(* ===== verification/VmMapping.v ===== *)
(** * Memory mappings

    [kernel/core/src/vm/perms.rs] and [kernel/core/src/vm/vmar/vm_mapping.rs]: the permissions of a
    mapping, the memory behind it, and how mappings are split, enlarged, moved and merged.

    An [Arc] is the identity of the object it points to, a natural number.  A memory object ([Vmo])
    counts the mappings that may be made writable; a [MappedVmo] adds itself to the counter when it is
    created or duplicated and takes itself off when it is dropped, so the operations that create or
    drop one take and return the state of the memory objects.  [debug_assert!] is taken as [assert!].

    The addresses of mappings lie below [VMAR_CAP_ADDR], so sums of addresses and sizes do not
    overflow and are sums of integers. *)

From S2P Require Import Prelude Flags Align IntervalSet.

(** ** Permissions *)
Definition VmPerms_READ : Z := 2 ^ 0.
Definition VmPerms_WRITE : Z := 2 ^ 1.
Definition VmPerms_EXEC : Z := 2 ^ 2.
Definition VmPerms_MAY_READ : Z := 2 ^ 3.
Definition VmPerms_MAY_WRITE : Z := 2 ^ 4.
Definition VmPerms_MAY_EXEC : Z := 2 ^ 5.
Definition VmPerms_ALL_PERMS : Z := 7.
Definition VmPerms_ALL_MAY_PERMS : Z := 56.
Definition VmPerms_all : Z := 63.

(** [PageFlags] of [ostd/src/mm/page_prop.rs]. *)
Definition PageFlags_R : Z := 2 ^ 0.
Definition PageFlags_W : Z := 2 ^ 1.
Definition PageFlags_X : Z := 2 ^ 2.
Definition PageFlags_ACCESSED : Z := 2 ^ 3.
Definition PageFlags_DIRTY : Z := 2 ^ 4.

Section perms.
Context `{BF : Bitflags}.

Definition VmPerms_check (p : Z) : result unit :=
  let requested := bf_intersection p VmPerms_ALL_PERMS in
  let allowed :=
    bf_from_bits_truncate VmPerms_all (Z.shiftr (bf_intersection p VmPerms_ALL_MAY_PERMS) 3) in
  if negb (bf_contains allowed requested) then Err EACCES else Ok tt.

Definition VmPerms_from_user_bits (bits : Z) : result Z :=
  match bf_from_bits VmPerms_all bits with
  | Some vm_perms => if bf_contains VmPerms_ALL_PERMS vm_perms then Ok vm_perms else Err EINVAL
  | None => Err EINVAL
  end.

Definition VmPerms_from_user_bits_truncate (bits : Z) : Z :=
  bf_intersection (bf_from_bits_truncate VmPerms_all bits) VmPerms_ALL_PERMS.

Definition VmPerms_from_flags (flags : Z) : Z :=
  let perms := 0 in
  let perms := if bf_contains flags PageFlags_R then bf_union perms VmPerms_READ else perms in
  let perms := if bf_contains flags PageFlags_W then bf_union perms VmPerms_WRITE else perms in
  if bf_contains flags PageFlags_X then bf_union perms VmPerms_EXEC else perms.

Definition PageFlags_from_perms (val : Z) : Z :=
  let flags := 0 in
  let flags := if bf_contains val VmPerms_READ then bf_union flags PageFlags_R else flags in
  let flags := if bf_contains val VmPerms_WRITE then bf_union flags PageFlags_W else flags in
  if bf_contains val VmPerms_EXEC then bf_union flags PageFlags_X else flags.
End perms.

(** ** Memory objects *)

(** [RmapEntry] and [Rmap] of [rmap.rs]; the keys of the reverse mappings are address spaces. *)
Record RmapEntry := mkEntry { re_vaddr : Z; re_offset : Z; re_size : Z }.
(* ===== verification/Vmar.v ===== *)
(** * Address spaces

    [kernel/core/src/vm/vmar/vmar_impls/mod.rs] and the methods of [vm_mapping.rs] that touch the page
    table: the tree of mappings with the total size, the resident-set counters, the reverse mappings of
    the memory objects, and the allocation of regions.

    The page table ([ostd::mm::VmSpace]) is the finite map from page addresses to entries that its
    cursors offer: only pages of memory are modelled, not pages of I/O memory.  A cursor is created
    with [cursor_mut(&range).unwrap()], which panics on an empty, unaligned or too high range.
    Translation caches are not modelled. *)

From S2P Require Import Prelude Flags Align IntervalSet VmMapping.

Definition VMAR_LOWEST_ADDR : Z := 0x10000.
Definition MAX_USERSPACE_VADDR : Z := Z.shiftl 0x4000000000 9 - PAGE_SIZE.
Definition VMAR_CAP_ADDR : Z := MAX_USERSPACE_VADDR.
Definition MAP_32BIT_HIGH_LIMIT : Z := 0x80000000.
Definition INIT_STACK_SIZE : Z := 8 * 1024 * 1024.

Definition is_userspace_vaddr (vaddr : Z) : bool :=
  range_contains (mkRange VMAR_LOWEST_ADDR VMAR_CAP_ADDR) vaddr.

Definition is_userspace_vaddr_range (vaddr len : Z) : bool :=
  (VMAR_LOWEST_ADDR <=? vaddr) &&
  ((vaddr <=? VMAR_CAP_ADDR) && (len <=? VMAR_CAP_ADDR - vaddr)).

(** ** The page table *)
Record Pte := mkPte { pte_frame : nat; pte_flags : Z }.

#[export] Instance Pte_eq_dec : EqDecision Pte.
Proof. solve_decision. Defined.

Notation VmSpace := (gmap Z Pte).

(** A page lies in a range. *)
Definition in_range (r : Range) (kp : Z * Pte) : Prop := r_start r <= kp.1 < r_end r.
#[export] Instance in_range_dec r kp : Decision (in_range r kp).
Proof. unfold in_range. apply _. Defined.

Definition cursor_mut (r : Range) : run unit :=
  assert_run ((0 <=? r_start r) && (r_start r <? r_end r) && (r_end r <=? Z.shiftl 1 47) &&
              is_multiple_of (r_start r) PAGE_SIZE && is_multiple_of (r_end r) PAGE_SIZE).

(** [CursorMut::unmap] over the range of the cursor, with the number of pages unmapped. *)
Definition cursor_unmap (r : Range) (pt : VmSpace) : Z * VmSpace :=
  (Z.of_nat (size (filter (in_range r) pt)), filter (fun kp => ~ in_range r kp) pt).

(** [CursorMut::protect_next] until the end of the range of the cursor. *)
Definition cursor_protect (r : Range) (op : Z -> Z) (pt : VmSpace) : VmSpace :=
  map_imap (fun k p => Some (if decide (in_range r (k, p)) then mkPte (pte_frame p) (op (pte_flags p)) else p)) pt.

(** ** The state *)

(** An address space, with the difference of the resident-set counters that the operation in progress
    has collected ([RssDelta]), and the memory objects. *)
Record Vmar := mkVmar {
  vm_mappings : list VmMapping;
  total_vm : Z;
  vm_space : VmSpace;
  rss_counters : Z * Z;
  rss_delta : Z * Z;
  vmos : Vmos
}.

Definition Vmar_new (w : Vmos) : Vmar := mkVmar [] 0 ∅ (0, 0) (0, 0) w.

Definition with_mappings (s : Vmar) (l : list VmMapping) (t : Z) : Vmar :=
  mkVmar l t (vm_space s) (rss_counters s) (rss_delta s) (vmos s).
Definition with_space (s : Vmar) (pt : VmSpace) : Vmar :=
  mkVmar (vm_mappings s) (total_vm s) pt (rss_counters s) (rss_delta s) (vmos s).
Definition with_vmos (s : Vmar) (w : Vmos) : Vmar :=
  mkVmar (vm_mappings s) (total_vm s) (vm_space s) (rss_counters s) (rss_delta s) w.
Definition with_rss (s : Vmar) (c d : Z * Z) : Vmar :=
  mkVmar (vm_mappings s) (total_vm s) (vm_space s) c d (vmos s).
(* ===== verification/VmarInv.v ===== *)
(** * The invariant of an address space

    What the operations of [Vmar] keep: the mappings are page-aligned, disjoint and below
    [VMAR_CAP_ADDR]; the total size is the sum of their sizes; each page of the page table lies in a
    mapping, and the resident-set counters count the pages; each shared mapping of a memory object has
    one reverse mapping there; and the counter of writable mappings of each object counts its tracked
    mappings.

    While an operation runs, it has mappings in its hands that are not in the tree: the invariant takes
    them as an argument.  The lemmas are about the steps the operations are made of: taking a mapping
    out, splitting it, putting a piece back, merging, and unmapping. *)

From S2P Require Import Prelude Flags Align IntervalSet VmMapping Vmar.

(** Projections of updated states. *)
Ltac vsimpl :=
  cbn [vm_mappings total_vm vm_space rss_counters rss_delta vmos with_mappings with_space with_vmos with_rss
       RssDelta_new RssDelta_add RssDelta_drop].

(** ** Counting pages *)
Definition pages (pt : VmSpace) (r : Range) : Z := Z.of_nat (size (filter (in_range r) pt)).

Lemma pages_insert pt r k p :
  pt !! k = None -> pages (<[k := p]> pt) r = (if decide (r_start r <= k < r_end r) then 1 else 0) + pages pt r.
Proof.
  intros Hk. unfold pages. destruct (decide (r_start r <= k < r_end r)) as [Hin|Hout].
  - rewrite map_filter_insert_True by done. rewrite map_size_insert_None; [lia|].
    apply map_lookup_filter_None. by left.
  - rewrite map_filter_insert_not; [lia|]. intros y. unfold in_range. cbn. tauto.
Qed.

Lemma pages_split pt a b c :
  a <= b <= c -> pages pt (mkRange a c) = pages pt (mkRange a b) + pages pt (mkRange b c).
Proof.
  intros Hb. induction pt as [|k p pt Hk IH] using map_ind; [done|].
  rewrite !pages_insert by done. cbn [r_start r_end]. repeat case_decide; lia.
Qed.

Lemma pages_nonneg pt r : 0 <= pages pt r.
Proof. unfold pages. lia. Qed.

Lemma pages_unmapped pt r r' :
  r_end r <= r_start r' \/ r_end r' <= r_start r ->
  pages (filter (fun kp => ~ in_range r kp) pt) r' = pages pt r'.
Proof.
  intros Hd. unfold pages. rewrite map_filter_filter. do 2 f_equal. apply map_filter_ext.
  intros k p _. unfold in_range. cbn. lia.
Qed.

Lemma pages_empty pt r : (forall k, r_start r <= k < r_end r -> pt !! k = None) -> pages pt r = 0.
Proof.
  intros H. unfold pages. rewrite map_empty_filter_2; [done|].
  intros k p Hp Hin. specialize (H k Hin). congruence.
Qed.
(* ===== verification/VmarRemap.v ===== *)
(** * Resizing and moving mappings

    [remap.rs] and [VmarInner::resize_mapping]. *)

From S2P Require Import Prelude Flags Align IntervalSet VmMapping Vmar VmarInv VmarOps VmarRegion VmarPages VmarUnmap.

Lemma CAP_bound : VMAR_CAP_ADDR <= Z.shiftl 1 47.
Proof. by vm_compute. Qed.

(** Whether a range is free. *)
Lemma alloc_free_region_exact_spec l offset size s :
  vm_mappings s = l -> intervals l -> 0 < size ->
  match alloc_free_region_exact offset size s with
  | Ok r => r = mkRange offset (offset + size) /\ region_free l offset size
  | Err e => e = EEXIST /\ exists m, m ∈ l /\ overlaps (mkRange offset (offset + size)) m
  end.
Proof.
  intros <- Hl Hs. unfold alloc_free_region_exact. set (r := mkRange offset (offset + size)).
  assert (r_start r < r_end r) as Hr by (cbn; lia). pose proof (find_all_spec (vm_mappings s) r Hl Hr) as Hf. unfold find_all in Hf.
  rewrite Nat.add_comm in Hf. cbn [Nat.add] in Hf. rewrite iter_collect_S in Hf.
  destruct (IntervalIter_next (find r (vm_mappings s))) as [[m|] it].
  - split; [done|]. exists m. assert (m ∈ filter (overlaps r) (vm_mappings s)) as [? ?]%list_elem_of_filter; [|done].
    destruct (iter_collect _ it); cbn in Hf; try done. injection Hf as <-. by left.
  - split; [done|]. injection Hf as Hf. intros m Hm. destruct (decide (overlaps r m)) as [Ho|Hn].
    + exfalso. assert (m ∈ filter (overlaps r) (vm_mappings s)) as Hin by by apply list_elem_of_filter.
      rewrite <- Hf in Hin. by apply elem_of_nil in Hin.
    + rewrite overlaps_iff in Hn. cbn in Hn. lia.
Qed.

Lemma rlimit_cases rlimit_as s n :
  check_extra_size_fits_rlimit rlimit_as s n = Ok tt \/ check_extra_size_fits_rlimit rlimit_as s n = Err ENOMEM.
Proof. unfold check_extra_size_fits_rlimit. repeat case_match; tauto. Qed.

Lemma userspace_range_spec a n :
  is_userspace_vaddr_range a n = true <-> VMAR_LOWEST_ADDR <= a /\ a <= VMAR_CAP_ADDR /\ a + n <= VMAR_CAP_ADDR.
Proof. unfold is_userspace_vaddr_range. rewrite !andb_true_iff, !Z.leb_le. lia. Qed.

Section remap.
Context (me : nat) (base : nat -> Z) (others : nat -> nat -> list RmapEntry).
Notation vinv := (vmar_inv me base others).

(** Where nothing is mapped there are no pages. *)
Lemma region_free_pages t s a size k :
  vinv t [] s -> region_free (vm_mappings s) a size -> a <= k < a + size -> vm_space s !! k = None.
Proof.
  intros Hinv Hf Hk. destruct (vm_space s !! k) as [p|] eqn:E; [|done]. exfalso.
  destruct (vi_pages _ _ _ _ _ _ Hinv k p E) as (_ & m & Hm & Hc). rewrite app_nil_r in Hm. rewrite contains_iff in Hc.
  specialize (Hf m Hm). lia.
Qed.

(** A mapping in the hands of an operation grows into a free region. *)
Lemma enlarge_inv t h s m n :
  vinv t (m :: h) s -> 0 <= n -> page_aligned n -> map_end m + n <= VMAR_CAP_ADDR ->
  (forall x, x ∈ vm_mappings s ++ h -> map_end x <= map_end m \/ map_end m + n <= map_to_addr x) ->
  let m' := with_place m (map_size m + n) (map_to_addr m) (mapped_mem m) in
  enlarge m n = Ret m' /\ vinv t (m' :: h) s.
Proof.
  intros Hinv Hn Han Hcap Hfree m'. assert (placed m) as Hm by (apply (vi_placed _ _ _ _ _ _ Hinv); set_solver).
  pose proof Hm as ((Hs & Ha & Hz) & H0 & H1).
  split; [unfold enlarge, nonzero; rewrite (proj2 (Z.eqb_neq _ _)) by lia; done|].
  assert (map_end m' = map_end m + n) as He by (unfold map_end; cbn; lia).
  assert (placed m') as Hm'. { split; [|rewrite He; done]. split; [cbn; lia|]. split; [done|]. by apply page_aligned_add. }
  assert (forall x, x ∈ vm_mappings s ++ h -> separate m' x) as Hsep.
  { intros x Hx. pose proof (hand_separate _ _ _ _ _ _ _ _ Hinv Hx) as Hmx. specialize (Hfree x Hx).
    assert (placed x) as ((? & _) & _) by (apply (vi_placed _ _ _ _ _ _ Hinv); set_solver).
    rewrite separate_iff in Hmx |- *. rewrite He. cbn [map_to_addr m' with_place]. unfold map_end in *. lia. }
  assert (forall ty, resident (vm_space s) ty m' = resident (vm_space s) ty m) as Hres.
  { intros ty. unfold resident. change (rss_type m') with (rss_type m). case_decide; [|done]. rewrite !range_mapping, He.
    cbn [map_to_addr m' with_place]. rewrite (pages_split _ _ (map_end m) _) by (unfold map_end in *; lia).
    rewrite (pages_empty (vm_space s) (mkRange (map_end m) (map_end m + n))); [lia|]. cbn [r_start r_end]. intros k Hk.
    destruct (vm_space s !! k) as [p|] eqn:E; [|done]. exfalso. destruct (vi_pages _ _ _ _ _ _ Hinv k p E) as (_ & x & Hx & Hc).
    rewrite contains_iff in Hc. apply elem_of_app in Hx as [Hx|[->|Hx]%elem_of_cons]; [|lia|];
      (destruct (Hfree x); [set_solver|lia|lia]). }
  pose proof Hinv as [Hi Hpl Hap Hh Ht Hr Ho Hst Hrss Hp Hdn].
  replace s with (with_vmos s (vmos s)) by by destruct s. apply (vmar_inv_rehand _ _ _ t (m :: h)); try done.
  - intros x [->|Hx]%elem_of_cons; [done|]. apply Hpl. set_solver.
  - intros x y Hx [->|Hy]%elem_of_cons; [apply separate_sym, Hsep; set_solver|]. apply Hap; [done|by right].
  - inversion_clear Hh as [|? ? Hmh Hh']. constructor; [|done]. apply Forall_forall. intros x Hx. apply Hsep. set_solver.
  - intros id. rewrite !tally_cons. change (tracks m' id) with (tracks m id). lia.
  - intros ty. rewrite !tally_cons, Hres. done.
  - intros x k [->|Hx]%elem_of_cons Hc; [|exists x; split; [by right|done]]. exists m'. split; [by left|].
    rewrite contains_iff in Hc |- *. rewrite He. cbn [map_to_addr m' with_place]. lia.
  - intros x id [->|Hx]%elem_of_cons _ Et; [exists m|exists x]; set_solver.
Qed.
Lemma around_pages_spec v mode commit n addr s :
  mapped_mem m = Vmo v -> page_aligned (mv_offset v) -> placed m -> m ∈ vm_mappings s -> commit ∈ all ->
  map_to_addr m <= addr -> page_aligned addr -> addr + Z.of_nat n * PAGE_SIZE <= map_end m ->
  exists r s', around_pages m v mode commit n addr s = (r, s') /\ around_step s s' /\
    match r with
    | None => present s' addr (addr + Z.of_nat n * PAGE_SIZE)
    | Some (index, err) => exists a, index * PAGE_SIZE - mv_offset v + map_to_addr m = a /\ addr <= a < addr + Z.of_nat n * PAGE_SIZE /\
        page_aligned a /\ present s' addr a /\ exists offset, commit (mv_vmo v) offset mode = inl err
    end.
Proof.
  intros Hv Hoff Hpl Hm Hall. revert addr s Hm. induction n as [|n IH]; intros addr s Hm H1 Ha H2.
  { eexists _, _. split; [done|]. split; [apply around_step_refl|]. intros k Hk. lia. }
  assert (0 < PAGE_SIZE) as Hps by done. assert (contains m addr) as Hc by (rewrite contains_iff; nia).
  assert (page_aligned (addr + PAGE_SIZE)) as Ha' by by apply page_aligned_add.
  assert (forall s1, around_step s s1 -> is_Some (vm_space s1 !! addr) -> exists r s', around_pages m v mode commit n (addr + PAGE_SIZE) s1 = (r, s') /\ around_step s s' /\
    match r with
    | None => present s' addr (addr + Z.of_nat (S n) * PAGE_SIZE)
    | Some (index, err) => exists a, index * PAGE_SIZE - mv_offset v + map_to_addr m = a /\ addr <= a < addr + Z.of_nat (S n) * PAGE_SIZE /\
        page_aligned a /\ present s' addr a /\ exists offset, commit (mv_vmo v) offset mode = inl err
    end) as Hnext.
  { intros s1 H01 Hs1. destruct (IH (addr + PAGE_SIZE) s1) as (r & s' & -> & H12 & Hr); [by rewrite (as_mappings _ _ H01)|lia|done|lia|].
    assert (is_Some (vm_space s' !! addr)) as Hs' by by apply (around_step_present s1).
    eexists _, _. split; [done|]. split; [by eapply around_step_trans|]. destruct r as [[index err]|].
    - destruct Hr as (a & ? & ? & ? & ? & ?). exists a. split_and!; [done|lia|lia|done|by apply present_cons|done].
    - apply present_cons; [done..|]. by replace (addr + Z.of_nat (S n) * PAGE_SIZE) with (addr + PAGE_SIZE + Z.of_nat n * PAGE_SIZE) by lia. }
  cbn [around_pages]. destruct (vm_space s !! addr) as [p|] eqn:Hp.
  { apply Hnext; [apply around_step_refl|eauto]. }
  destruct (commit (mv_vmo v) _ mode) as [err|[f granted]] eqn:E.
  - eexists _, _. split; [done|]. split; [apply around_step_refl|]. exists addr. split_and!; [|lia|lia|done|intros k Hk; lia|eauto].
    assert (page_aligned (mv_offset v + (addr - map_to_addr m))) as Hd.
    { apply page_aligned_add; [done|]. apply page_aligned_sub; [done|]. by destruct Hpl as ((_ & ? & _) & _). }
    unfold page_aligned in Hd. apply Z_div_exact_full_2 in Hd; [|done]. lia.
  - apply Hnext; [by eapply new_page_step|]. vsimpl. by rewrite lookup_insert_eq.
Qed.

(** The cases that end the loop. *)
Ltac around_err := eexists _, _; split; [done|]; split; [done || apply around_step_refl|done].

Lemma around_loop_spec v mode answers start_addr end_addr s :
  mapped_mem m = Vmo v -> page_aligned (mv_offset v) -> placed m -> m ∈ vm_mappings s ->
  (forall c, c ∈ answers -> c ∈ all) -> Exists settled answers ->
  map_to_addr m <= start_addr -> page_aligned start_addr -> start_addr < end_addr -> page_aligned end_addr -> end_addr <= map_end m ->
  exists res s', around_loop env m v mode start_addr end_addr answers s = Ret (res, s') /\ around_step s s' /\
    (res = Ok tt -> present s' start_addr end_addr).
Proof.
  intros Hv Hoff Hpl Hm Hall Hset H1 Ha H2 Hb H3. revert start_addr s Hm H1 Ha H2.
  induction answers as [|commit answers IH]; intros start_addr s Hm H1 Ha H2; [by inversion Hset|].
  cbn [around_loop]. destruct (cursor_at _) as [_|e]; [|around_err].
  case_cond; [around_err|].
  assert (Z.of_nat (Z.to_nat (range_len (mkRange start_addr end_addr) / PAGE_SIZE)) * PAGE_SIZE = end_addr - start_addr) as Hn.
  { assert (page_aligned (end_addr - start_addr)) as Hd by by apply page_aligned_sub.
    unfold range_len. cbn [r_start r_end]. unfold page_aligned in Hd. apply Z_div_exact_full_2 in Hd; [|done].
    rewrite Z.max_r by lia. unfold PAGE_SIZE in *. rewrite Z2Nat.id by lia. lia. }
  set (n := Z.to_nat _) in *. destruct (around_pages_spec v mode commit n start_addr s Hv Hoff Hpl Hm ltac:(apply Hall; by left) H1 Ha) as (r & s' & -> & Hst & Hr).
  { rewrite Hn. lia. }
  rewrite Hn in Hr. replace (start_addr + (end_addr - start_addr)) with end_addr in Hr by lia.
  destruct r as [[index err]|]; [|around_err].
  destruct Hr as (a & Ea & Har & Haa & Hpr & offset & Ec). destruct err as [e|[[]|e]]; cbn [commit_pending]; [around_err| |around_err].
  rewrite Ea. destruct (IH ltac:(set_solver)) with (start_addr := a) (s := s') as (res & s'' & -> & Hst' & Hok).
  - inversion Hset as [? ? Hs|]; [|done]. by apply Hs in Ec.
  - by rewrite (as_mappings _ _ Hst).
  - lia.
  - done.
  - lia.
  - eexists _, _. split; [done|]. split; [by eapply around_step_trans|]. intros Hres k Hk Hka. destruct (Z_lt_dec k a).
    + apply (around_step_present s'); [done|]. apply Hpr; [lia|done].
    + apply Hok; [done|lia|done].
Qed.
End around.

(** ** A fault in a mapping, and in an address space *)
Section fault.
Context `{BF : Bitflags} (env : FaultEnv) (me : nat) (base : nat -> Z) (others : nat -> nat -> list RmapEntry).
Notation vinv := (vmar_inv me base others 0 []).
Context (answers : list Vmos_commit) (Hset : Exists settled answers) (Hsizes : forall id, page_aligned (vmo_size env id)).

Definition offset_aligned (m : VmMapping) : Prop := forall v, mapped_mem m = Vmo v -> page_aligned (mv_offset v).

Lemma around_done m addr required res s s' :
  vinv s -> around_step env me base others answers m required s s' ->
  (forall p, vm_space s !! addr = Some p -> grants (pte_flags p) required) ->
  (res = Ok tt -> is_Some (vm_space s' !! addr)) -> fault_done env me base others answers m addr required res s s'.
Proof.
  intros Hinv Hst Hread Hok. constructor; [by apply (as_inv _ _ _ _ _ _ _ _ _ Hst)|apply Hst|by eapply around_step_fault|].
  intros [q Hq]%Hok. left. exists q. split; [done|]. destruct (as_pages _ _ _ _ _ _ _ _ _ Hst addr) as [E|[-> (q' & _ & _ & Hq' & Hf & _)]].
  - left. rewrite E in Hq. eauto.
  - right. congruence.
Qed.

Lemma page_aligned_min a b : page_aligned a -> page_aligned b -> page_aligned (Z.min a b).
Proof. intros. by destruct (Z.min_spec a b) as [[_ ->]|[_ ->]]. Qed.

Lemma page_aligned_max a b : page_aligned a -> page_aligned b -> page_aligned (Z.max a b).
Proof. intros. by destruct (Z.max_spec a b) as [[_ ->]|[_ ->]]. Qed.

(** The window of pages around an address. *)
Lemma around_window addr : page_aligned addr ->
  let a := Z.ldiff addr (SURROUNDING_PAGE_NUM * PAGE_SIZE - 1) in page_aligned a /\ a <= addr.
Proof.
  intros Ha. cbn zeta. change (SURROUNDING_PAGE_NUM * PAGE_SIZE - 1) with (2 ^ 16 - 1). rewrite ldiff_pred_pow2 by done.
  pose proof (Z.mod_pos_bound addr (2 ^ 16)). pose proof (Z.div_mod addr (2 ^ 16)). unfold page_aligned, PAGE_SIZE in *. split; [|lia].
  replace (addr - addr mod 2 ^ 16) with (16 * (addr / 2 ^ 16) * 4096) by lia. apply Z_mod_mult.
Qed.

Lemma handle_page_faults_around_spec m addr required s :
  vinv s -> m ∈ vm_mappings s -> contains m addr -> page_aligned addr -> offset_aligned m -> (exists v, mapped_mem m = Vmo v) ->
  writable required = false -> (forall p, vm_space s !! addr = Some p -> grants (pte_flags p) required) ->
  exists res s', handle_page_faults_around env m addr required answers s = Ret (res, s') /\
    vinv s' /\ fault_step env answers m required s s' /\ rss_counters s' = rss_counters s /\ vm_mappings s' = vm_mappings s /\
    (is_Some (vm_space s' !! addr) -> handled env answers m addr required s s') /\ (res = Ok tt -> is_Some (vm_space s' !! addr)).
Proof.
  intros Hinv Hm Hc Ha Hoff [v Hv] Hw Hread. assert (placed m) as Hpl by (apply (vi_placed _ _ _ _ _ _ Hinv); rewrite app_nil_r; done).
  pose proof Hpl as ((Hsz & Hma & Hmz) & _). rewrite contains_iff in Hc. unfold map_end in Hc.
  unfold handle_page_faults_around, vmo. rewrite Hv. cbn [unwrap mbind run_bind].
  destruct (around_window addr Ha) as [Hwa Hwl]. set (w := Z.ldiff addr _) in *.
  assert (page_aligned (valid_size env v)) as Hva by (apply page_aligned_max; [done|apply page_aligned_sub; [apply Hsizes|by apply Hoff]]).
  set (start := Z.max w (map_to_addr m)). assert (page_aligned start) as Hsa by by apply page_aligned_max.
  set (stop := Z.min (start + _) _). assert (page_aligned stop) as Hea.
  { apply page_aligned_min; [by apply page_aligned_add|apply page_aligned_add; [done|by apply page_aligned_min]]. }
  destruct (Z.leb_spec stop addr) as [Hle|Hgt].
  - destruct (handle_single_page_fault_spec env me base others answers m addr required answers s) as (res & s' & -> & [I R S O]); try done.
    { by intros p Hp _; apply Hread. }
    eexists _, _. split; [done|]. split_and!; try done; [apply S| |].
    + intros [q Hq]. exists q. split; [done|]. destruct (fs_pages _ _ _ _ _ _ S addr) as [E|(q' & _ & _ & Hq' & Hf)].
      * left. rewrite E in Hq. eauto.
      * right. congruence.
    + intros [(q & -> & _)|(Hd & _)]%O; [eauto|]. unfold is_device in Hd. by rewrite Hv in Hd.
  - destruct (around_loop_spec env me base others answers m required Hw v (vmo_map_mode_from_is_write m false) answers start stop s)
      as (res & s' & -> & Hst & Hok); try done; [by apply Hoff|lia|lia|unfold map_end; lia|].
    eexists _, _. split; [done|]. destruct (around_done m addr required res s s' Hinv Hst Hread) as [I R S _].
    { intros Hres. apply Hok; [done|lia|done]. }
    split_and!; try done; [apply S| |].
    + intros Hs. destruct (around_done m addr required (Ok tt) s s' Hinv Hst Hread ltac:(done)) as [_ _ _ O].
      destruct (O eq_refl) as [?|(Hd & _)]; [done|]. unfold is_device in Hd. by rewrite Hv in Hd.
    + intros Hres. apply Hok; [done|lia|done].
Qed.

■ WORK TO BE COMPLETED ■
The output must consist solely of the lines from the one containing "set (stop := Z.min" through the end of the listing, unaltered.

■ RESPONSE BELOW ■
  set (stop := Z.min (start + _) _). assert (page_aligned stop) as Hea.
  { apply page_aligned_min; [by apply page_aligned_add|apply page_aligned_add; [done|by apply page_aligned_min]]. }
  destruct (Z.leb_spec stop addr) as [Hle|Hgt].
  - destruct (handle_single_page_fault_spec env me base others answers m addr required answers s) as (res & s' & -> & [I R S O]); try done.
    { by intros p Hp _; apply Hread. }
    eexists _, _. split; [done|]. split_and!; try done; [apply S| |].
    + intros [q Hq]. exists q. split; [done|]. destruct (fs_pages _ _ _ _ _ _ S addr) as [E|(q' & _ & _ & Hq' & Hf)].
      * left. rewrite E in Hq. eauto.
      * right. congruence.
    + intros [(q & -> & _)|(Hd & _)]%O; [eauto|]. unfold is_device in Hd. by rewrite Hv in Hd.
  - destruct (around_loop_spec env me base others answers m required Hw v (vmo_map_mode_from_is_write m false) answers start stop s)
      as (res & s' & -> & Hst & Hok); try done; [by apply Hoff|lia|lia|unfold map_end; lia|].
    eexists _, _. split; [done|]. destruct (around_done m addr required res s s' Hinv Hst Hread) as [I R S _].
    { intros Hres. apply Hok; [done|lia|done]. }
    split_and!; try done; [apply S| |].
    + intros Hs. destruct (around_done m addr required (Ok tt) s s' Hinv Hst Hread ltac:(done)) as [_ _ _ O].
      destruct (O eq_refl) as [?|(Hd & _)]; [done|]. unfold is_device in Hd. by rewrite Hv in Hd.
    + intros Hres. apply Hok; [done|lia|done].
Qed.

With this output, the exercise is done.